East Africa’s largest rhino conservancy and the Botswana Tourism Organisation have been named among the winners of the World Travel & Tourism Council’s Tourism for Tomorrow Awards 2017.
The awards winners were announced at the WTTC summit in Bangkok on Thursday.
The Botswana Tourism Organisation won the Tourism for Tomorrow Destination Award with lead judge Professor Graham Miller of the University of Surrey commending its “outstanding leadership and integrity in sustainable tourism over many years”.
Miller noted: “The country recently banned trophy hunting, becoming one of the first countries in the world to do so.”
He commended fellow finalists in the category – the city of Bydgoszcz in Poland for its demonstration of urban regeneration through tourism and the Pallas-Yllastunturi National Park of Finland.

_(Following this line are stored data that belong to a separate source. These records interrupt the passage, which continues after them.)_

(* ===== verification/SdtPool.v ===== *)
(** * The object allocator: pages and pools

    The transitions that move memory: refilling the stack of pages, taking a
    page for a pool and carving an element.  None of them touches the trees or
    an object; the element or page is handed to the thread as a private
    region. *)

From S2P Require Import Prelude Bitmap BitmapCorrect Bump BumpCorrect Wp SdtAlloc SdtBase SdtMem.

(** The trees and objects are the same. *)
Definition same_tree (g g' : ghost) : Prop :=
  g_nd g' = g_nd g ∧ g_used g' = g_used g ∧ g_slot g' = g_slot g.

Lemma same_tree_trans g1 g2 g3 : same_tree g1 g2 → same_tree g2 g3 → same_tree g1 g3.
Proof. unfold same_tree. intros (? & ? & ?) (? & ? & ?). split_and!; congruence. Qed.

(** ** Pools in the state *)
Lemma pool_of_set s p q q0 p' :
  pool_of s p = Some q0 → pool_of (set_pool_of p q s) p' = if decide (p' = p) then Some q else pool_of s p'.
Proof.
  intros Hp. destruct p as [| |al], p' as [| |al']; simpl in *; repeat case_decide; try done; try congruence.
  - simplify_eq. unfold pool_of in *. simpl in *. rewrite lookup_alter_eq. destruct (st_allocs s !! al) as [a|]; [done|done].
  - unfold pool_of. simpl. rewrite lookup_alter_ne; [done|congruence].
Qed.

Lemma dims_set s p q q0 al :
  pool_of s p = Some q0 → sp_elem_size q = sp_elem_size q0 → sp_max_elems q = sp_max_elems q0 →
  dims (st_allocs (set_pool_of p q s)) al = dims (st_allocs s) al.
Proof.
  intros Hp Hq Hm. destruct p as [| |al']; [done..|]. unfold pool_of, dims in *. simpl in *.
  destruct (decide (al' = al)) as [->|]; [|by rewrite lookup_alter_ne].
  rewrite lookup_alter_eq. destruct (st_allocs s !! al) as [a|]; simpl in *; [|done]. simplify_eq. by rewrite Hq, Hm.
Qed.

Lemma set_pool_root s p q al a' :
  st_allocs (set_pool_of p q s) !! al = Some a' → ∃ a, st_allocs s !! al = Some a ∧ sa_root a' = sa_root a.
Proof.
  destruct p as [| |al']; [eauto..|]. simpl. destruct (decide (al' = al)) as [->|]; [|rewrite lookup_alter_ne by done; eauto].
  rewrite lookup_alter_eq. destruct (st_allocs s !! al) as [a|]; simpl; [|done]. intros [= <-]. eauto.
Qed.

Lemma set_pool_dom s p q al : is_Some (st_allocs s !! al) → is_Some (st_allocs (set_pool_of p q s) !! al).
Proof. destruct p as [| |al']; [done..|]. simpl. by rewrite lookup_alter_is_Some. Qed.

Lemma tree_allocs allocs allocs' g :
  tree_wf allocs g → (∀ al, dims allocs' al = dims allocs al) →
  (∀ al a', allocs' !! al = Some a' → ∃ a, allocs !! al = Some a ∧ sa_root a' = sa_root a) → tree_wf allocs' g.
Proof.
  intros [H Hb] Hd Hr. assert (∀ al, esize allocs' al = esize allocs al) as He by (intros al; unfold esize; by rewrite Hd).
  split; [split|done].
  - apply (tw_node _ _ H).
  - intros al a' Ha. destruct (Hr _ _ Ha) as (a & Ea & ->). by eapply tw_root.
  - intros al nd. rewrite He. by eapply tw_alloc.
  - apply (tw_used _ _ H).
  - apply (tw_live _ _ H).
  - intros h e. rewrite He. by eapply tw_slot.
  - intros e n h. rewrite He. by eapply tw_elem.
Qed.
Lemma store_agree b n t : g_own g !! b = Some (n, t) → b ≠ n_chunk n3 → agree (st_mem s) (st_mem s') b n.
Proof.
  intros Hb Hne. pose proof (proj2 store_idx). pose proof (nw_chunk _ _ _ (node_wf_of s g _ n3 Hinv Hn3)) as Hc.
  apply (write_agree s g (n_chunk n3) 4096 a e (TChunk (leaf_path h)) Hinv Hc) with (t' := t); unfold chunk_slot; try done; lia.
Qed.

(** The entries of the other index pages do not hold it. *)
Lemma store_slotval P x : length P = 3%nat → Forall (λ x, 0 <= x < 512) (tail P) → 0 <= x < 512 →
  slotval g' P x = if decide (P = leaf_path h ∧ x = lo h.2) then e else slotval g P x.
Proof.
  intros H3 HP Hx. destruct (path3 P H3) as (al & i & j & ->). simpl in HP. apply Forall_cons in HP as [Hi [Hj _]%Forall_cons].
  destruct (enc_parts i j x Hi Hj Hx) as (E1 & E2 & E3 & _). simpl. destruct (decide (h = (al, enc i j x))) as [Eh|Eh].
  - rewrite Eh, lookup_insert_eq. rewrite decide_True; [done|]. unfold leaf_path. simpl. by rewrite E1, E2, E3.
  - rewrite lookup_insert_ne by done. rewrite decide_False; [done|]. intros [E0 E4]. apply Eh. unfold leaf_path in E0. injection E0 as -> -> ->.
    rewrite E4. destruct (parts_enc _ (proj1 store_idx)) as [<- _]. by destruct h.
Qed.

Lemma store_contents : contents (st_mem s') g'.
Proof.
  destruct store_idx as [Hok Hlo]. pose proof (nw_chunk _ _ _ (node_wf_of s g _ n3 Hinv Hn3)) as Hc.
  eapply contents_update; [apply Hinv|]. intros b n0 t Hb. destruct (decide (b = e)) as [->|Hbe].
  { right. simpl in Hb. rewrite lookup_insert_eq in Hb. injection Hb as <- <-.
    assert (agree (st_mem s) (st_mem s') e n) as Ha by (eapply store_agree; [done|congruence]).
    split; [done|]. unfold is_live. simpl. rewrite Hused. pose proof (zeroed_agree _ _ _ _ Ha Hzero) as Hz.
    split_and!; [eapply zeroed_sub; [exact Hz|lia..]|apply Hz; lia|]. rewrite Hz by lia. done. }
  simpl in Hb. rewrite lookup_insert_ne in Hb by done. destruct (decide (b = n_chunk n3)) as [->|Hbc].
  - right. rewrite Hc in Hb. injection Hb as <- <-. destruct (iv_content _ _ Hinv _ _ _ Hc) as (_ & Hn & Hw).
    split_and!; [done..|]. intros x Hx. rewrite store_slotval; [|done|apply (node_wf_of s g _ n3 Hinv Hn3)|done].
    simpl. rewrite word_insert. unfold chunk_slot. case_decide as E; [rewrite decide_True by (split; [done|lia]); done|].
    rewrite decide_False; [by apply Hw|]. intros [_ ->]. done.
  - left. split_and!; [done|by eapply store_agree|]. destruct t as [| | |o|p|al'|P|P|h']; try done. split; [done|]. intros x Hx.
    destruct (decide (length P = 3%nat)) as [H3|H3]; [|destruct P as [|? [|? [|? [|? ?]]]]; done].
    destruct (iv_content _ _ Hinv _ _ _ Hb) as (_ & (nd & HP & ->)%fmap_Some_1 & _).
    rewrite store_slotval; [|done|apply (node_wf_of s g _ nd Hinv HP)|done]. rewrite decide_False; [done|].
    intros [-> _]. apply Hbc. congruence.
Qed.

The Ol Pejeta Conservancy of Kenya, which conserves rhinos – including the white rhino – won the Community Award.
Awards judge Randy Durband, chief executive of the Global Sustainable Tourism Council, described Ol Pejeta as “a leading role model, combining conservancy, cattle ranching and community engagement”.
G Adventures of Canada and Cinnamon Wild Yala of Sri Lanka were the runners up in the category.
The Environment Award went to the Misool eco-resort of Indonesia for its creation of a marine sanctuary, with conservation trip organiser Biosphere Expeditions of the UK and the Caiman Ecological Refuge of Brazil as runners up.
The Mapping Ocean Wealth Project undertaken by Nature Conservancy of the US, which has developed a means to measure the value of coral reefs, won the Innovation Award.
Native Hotels and Accessible Tourism of Spain was a finalist in this category with its creation of an online platform accessible to people who can’t see or touch a screen or speak on a phone.
Fellow finalist Soel Yachts of the Netherlands developed a solar powered catamaran, described as “the Tesla of the marine industry” by awards judge Mario Hardy, chief executive of the Pacific Asia Travel Association.
The People Award went to the J Willard and Alice S Marriott Foundation’s China Hospitality Education Initiative which has brought 87,000 students into the industry.
Fellow finalists in the People Award category were Desert & Delta Safaris of Botswana, for its management programme for young Botswanans, and Streets International of Vietnam which provides opportunities for children from disadvantaged and trafficked backgrounds.
Fiona Jeffery, chair of the Tourism for Tomorrow Awards, stressed the rigorous judging process and hailed the finalists as “outstanding examples of sustainable development”.
WTTC president and chief executive David Scowsill said: “Travel and tourism is growing fast and we have to ensure this growth does not see short-term gains prioritised over the longer-term health of local environments and communities.
“This year’s Award Winners demonstrate not only that tourism can be sustainable, but that it can bring tangible improvements to the environmental and cultural surroundings in which it operates.”